Боб сдался и уселся на табуретку перед камином. Камин плотно был забит кипами старых газет и оберточной бумаги. Над каминной полкой красовалась голова оленя с рогами; круглые карие глаза чучела смотрели на Боба осуждающе, таким же взглядом, как у хозяина.
– Хорошо, пойдем длинным путем… Меня зовут Владимир, можно просто Боб. А тебя?
– Аарон Шабад. Можно Арон.
– Так вот, Арон, я уже бесплатно решил твою проблему. Я сниму одну комнату, но после недолгих уговоров соглашусь на подселение. Сдавай другие комнаты, наживайся. Я даже найду тебе еще людей по двести за комнату. Хорошо?

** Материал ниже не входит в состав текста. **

(** Versions survive printing and parsing.  For every version with 64-bit
    components and identifiers of letters, digits and hyphens (numeric ones
    canonical), [Version::parse] of its canonical text gives the version back. *)
Lemma version_print_parse v : wf_version v → Version_parse (version_canonical v) = Ok v.
Proof.
  intros [Hmaj Hmin Hpat Hpre].
  assert (string_forallb graphic (version_canonical v) = true) as Hg.
  { apply version_canonical_chars; [done| |done]. intros a Ha%identifier_char_code. apply code_in_true. lia. }
  assert (no_char plus (version_canonical v) = true) as Hp.
  { apply version_canonical_chars; [done| |done]. intros a Ha. by apply identifier_char_ne. }
  assert (no_char hyphen (core_string v) = true) as Hh.
  { apply core_string_chars; [|done]. intros a Ha. apply negb_true_iff, bool_decide_eq_false_2. by intros ->. }
  unfold Version_parse. cbv zeta. rewrite (trim_graphic _ Hg).
  unfold strip_prefix_or. rewrite (canonical_no_prefix v "v" "v"%char), (canonical_no_prefix v "=" "="%char) by done.
  cbn [default]. rewrite (trim_graphic _ Hg), (cut_none plus _ Hp). cbn [fst].
  assert (split_char dot (core_string v) = [u64_to_string (major v); u64_to_string (minor v); u64_to_string (patch v)]) as Hs.
  { apply split_char_join; [done|]. intros w Hw.
    repeat (apply elem_of_cons in Hw as [->|Hw]; [by apply digits_no_char; [apply u64_to_string_digits|]|]).
    by inversion Hw. }
  assert (cut hyphen (version_canonical v) =
          (core_string v, if bool_decide (pre v = []) then None
                          else Some (string_join "." (identifier_string <$> pre v)))) as ->.
  { rewrite version_canonical_core. case_bool_decide; [by apply cut_none|].
    unfold cut. by rewrite split_once_app. }
  cbv beta iota. rewrite Hs. cbn [lookup list_lookup parse_num]. rewrite !parse_u64_to_string by done.
  cbn [result_bind]. case_bool_decide as Hnil.
  - cbn [result_bind]. destruct v; simpl in *. by subst.
  - rewrite bool_decide_eq_false_2.
    + rewrite parse_pre_join by done. by destruct v.
    + intros E. pose proof (parse_pre_join (pre v) Hnil Hpre) as Hj. rewrite E in Hj. by vm_compute in Hj.
Qed.
(* ===== verification/Shapes.v ===== *)
(** * Shapes: hidden classes and their transitions
    (src/crates/rusty-js-shapes/src/shape.rs)

    A shape maps property names to slots and remembers, by weak references, the
    shapes that adding one more property leads to.  Both maps are inline vectors
    while they are small and hash maps afterwards.  Shapes live in a store indexed
    by identities that are never reused: an [Rc] is an identity in the store, a
    [Weak] upgrades iff its identity still is.  A panic is an [expect] of the
    inline vector or a dead [self], and the theorems exclude both. *)

From S2P Require Import Prelude SmallVecs.

Definition SLOTS_INLINE_CAP : nat := 8.
Definition TRANSITIONS_INLINE_CAP : nat := 4.

Definition wrap32 (z : Z) : Z := z `mod` 4294967296.

(** ** Slot maps *)

Inductive SmallOrLargeSlotMap :=
| SlotsSmall (v : SmallVec (string * Z))
| SlotsLarge (v : list (string * Z)) (h : gmap string Z).

Definition SlotMap_new : SmallOrLargeSlotMap := SlotsSmall (SmallVec_new SLOTS_INLINE_CAP).

Definition SlotMap_len (m : SmallOrLargeSlotMap) : nat :=
  match m with SlotsSmall v => SmallVec_len v | SlotsLarge v _ => length v end.

(** [iter().find(|(n, _)| n == name)]. *)
Definition find_name {A} (name : string) (l : list (string * A)) : option A :=
  (λ p : nat * (string * A), p.2.2) <$> list_find (λ e : string * A, e.1 = name) l.

Definition SlotMap_get (m : SmallOrLargeSlotMap) (name : string) : outcome (option Z) :=
  match m with
  | SlotsSmall v => (es <-! SmallVec_iter v; Ret (find_name name es))%cruft
  | SlotsLarge _ h => Ret (h !! name)
  end.

Definition SlotMap_iter (m : SmallOrLargeSlotMap) : outcome (list (string * Z)) :=
  match m with SlotsSmall v => SmallVec_iter v | SlotsLarge v _ => Ret v end.

Definition SlotMap_push (m : SmallOrLargeSlotMap) (name : string) : outcome (SmallOrLargeSlotMap * Z) :=
  let new_slot := wrap32 (Z.of_nat (SlotMap_len m)) in
  match m with
  | SlotsSmall v =>
      if bool_decide (SmallVec_len v < SLOTS_INLINE_CAP)
      then (v' <-! SmallVec_push SLOTS_INLINE_CAP v (name, new_slot); Ret (SlotsSmall v', new_slot))%cruft
      else
        (old <-! SmallVec_into_list v;
         let map := <[name := new_slot]> (foldl (λ h (e : string * Z), <[e.1 := e.2]> h) ∅ old) in
         Ret (SlotsLarge (old ++ [(name, new_slot)]) map, new_slot))%cruft
  | SlotsLarge v h => Ret (SlotsLarge (v ++ [(name, new_slot)]) (<[name := new_slot]> h), new_slot)
  end.

(** ** Transition maps: names to weak references *)

Inductive SmallOrLargeTransitionMap :=
| TransSmall (v : SmallVec (string * nat))
| TransLarge (h : gmap string nat) (reap_at : nat).

Definition TransitionMap_new : SmallOrLargeTransitionMap := TransSmall (SmallVec_new TRANSITIONS_INLINE_CAP).

Definition TransitionMap_len (m : SmallOrLargeTransitionMap) : nat :=
  match m with TransSmall v => SmallVec_len v | TransLarge h _ => size h end.

Record Shape := MkShape {
  slots : SmallOrLargeSlotMap;
  transitions : SmallOrLargeTransitionMap;
  parent : option nat;
  slot_count : Z;
}.

Record ShapeStore := MkStore { shapes : gmap nat Shape; next_id : nat }.

(** [Weak::strong_count() > 0]. *)
Definition is_alive (st : ShapeStore) (id : nat) : bool := bool_decide (is_Some (shapes st !! id)).

(** [Weak::upgrade]. *)
Definition upgrade (st : ShapeStore) (id : nat) : option nat := if is_alive st id then Some id else None.

Definition TransitionMap_get (st : ShapeStore) (m : SmallOrLargeTransitionMap) (name : string) :
    outcome (option nat) :=
  match m with
  | TransSmall v => (es <-! SmallVec_iter v; Ret (find_name name es ≫= upgrade st))%cruft
  | TransLarge h _ => Ret (h !! name ≫= upgrade st)
  end.

Definition TransitionMap_insert (st : ShapeStore) (m : SmallOrLargeTransitionMap) (name : string) (weak : nat) :
    outcome SmallOrLargeTransitionMap :=
  match m with
  | TransSmall v =>
      (es <-! SmallVec_iter v;
       let kept := filter (λ e : string * nat, e.1 ≠ name ∧ is_alive st e.2 = true) es in
       if bool_decide (length kept < TRANSITIONS_INLINE_CAP)
       then nv <-! push_all TRANSITIONS_INLINE_CAP (SmallVec_new TRANSITIONS_INLINE_CAP) (kept ++ [(name, weak)]);
            Ret (TransSmall nv)
       else Ret (TransLarge (<[name := weak]> (foldl (λ h (e : string * nat), <[e.1 := e.2]> h) ∅ kept)) 64))%cruft
  | TransLarge h reap_at =>
      let '(h, reap_at) :=
        if bool_decide (reap_at ≤ size h)
        then let h' := filter (λ e : string * nat, is_alive st e.2 = true) h in (h', size h' * 2 + 64)
        else (h, reap_at) in
      Ret (TransLarge (<[name := weak]> h) reap_at)
  end.

(** ** Shapes *)

(** The thread's root shape, at identity 0. *)
Definition root_shape : Shape := MkShape SlotMap_new TransitionMap_new None 0.
Definition ShapeStore_new : ShapeStore := MkStore {[0 := root_shape]} 1.

Definition set_transitions (m : SmallOrLargeTransitionMap) (sh : Shape) : Shape :=
  MkShape (slots sh) m (parent sh) (slot_count sh).

Definition transition_to (st : ShapeStore) (self : nat) (name : string) : outcome (ShapeStore * nat) :=
  (sh <-! unwrap (shapes st !! self);
   existing <-! TransitionMap_get st (transitions sh) name;
   match existing with
   | Some c => Ret (st, c)
   | None =>
       child_slots <-! SlotMap_push (slots sh) name;
       let child := MkShape child_slots.1 TransitionMap_new (Some self) (wrap32 (slot_count sh + 1)) in
       let id := next_id st in
       let st1 := MkStore (<[id := child]> (shapes st)) (S id) in
       tm <-! TransitionMap_insert st1 (transitions sh) name id;
       Ret (MkStore (<[self := set_transitions tm sh]> (shapes st1)) (S id), id)
   end)%cruft.

Definition slot_of (sh : Shape) (name : string) : outcome (option Z) := SlotMap_get (slots sh) name.
Definition iter_slots (sh : Shape) : outcome (list (string * Z)) := SlotMap_iter (slots sh).
Definition transition_count (sh : Shape) : nat := TransitionMap_len (transitions sh).

(** The last strong reference to [id] goes. *)
Definition drop_shape (st : ShapeStore) (id : nat) : ShapeStore := MkStore (delete id (shapes st)) (next_id st).

(** ** Transitions are deterministic and lay properties out in order *)

(** ** Looking names up *)

Lemma find_name_nil {A} name : find_name name ([] : list (string * A)) = None.
Proof. done. Qed.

– Нет, не хорошо. Я не люблю никаких людей. Я хотел жить один в городской квартире. Машины нет. Там будет близко до работы. Скоро зима. Там не нужно топить печку.
– Ладно, уговорил. Я тоже не люблю людей, но для тебя сделаю исключение. Можешь не уезжать в город и не отдавать мои деньги непонятно кому. Живи тут, чего уж…
Арон вернул ложку в опустевшую банку, затем закурил. Он пристально посмотрел на Боба – впервые с начала разговора. Странный это был взгляд, даже неприятный. Так смотрят на тебя в полиции, будто сверяя по памяти с картотекой отвратительных типажей, чтобы принять последнее решение – куда, в какой ряд мерзавцев поместить тебя, перед тем как забыть по возможности быстрее. Потом встал и пошел к холодильнику. Сказал в своей манере разговаривать, повернувшись спиной:
– А я тебя знаю. Ты газетчик. Ты все время кого-то достаешь.
Арон вернулся с пакетом вина и налил – себе в сувенирную кружку «Кока-колы», Бобу в чайную чашку.
– Пей. Из пакета, но французское. Можно пить. Вспомнил. Был большой скандал. Местные ультрас, да? Я видел тебя в телевизоре.
Боб отмахнулся, отпил из чашки. Вино и впрямь было сносное.
– Старик, это не самый впечатляющий кейс…
– Точно.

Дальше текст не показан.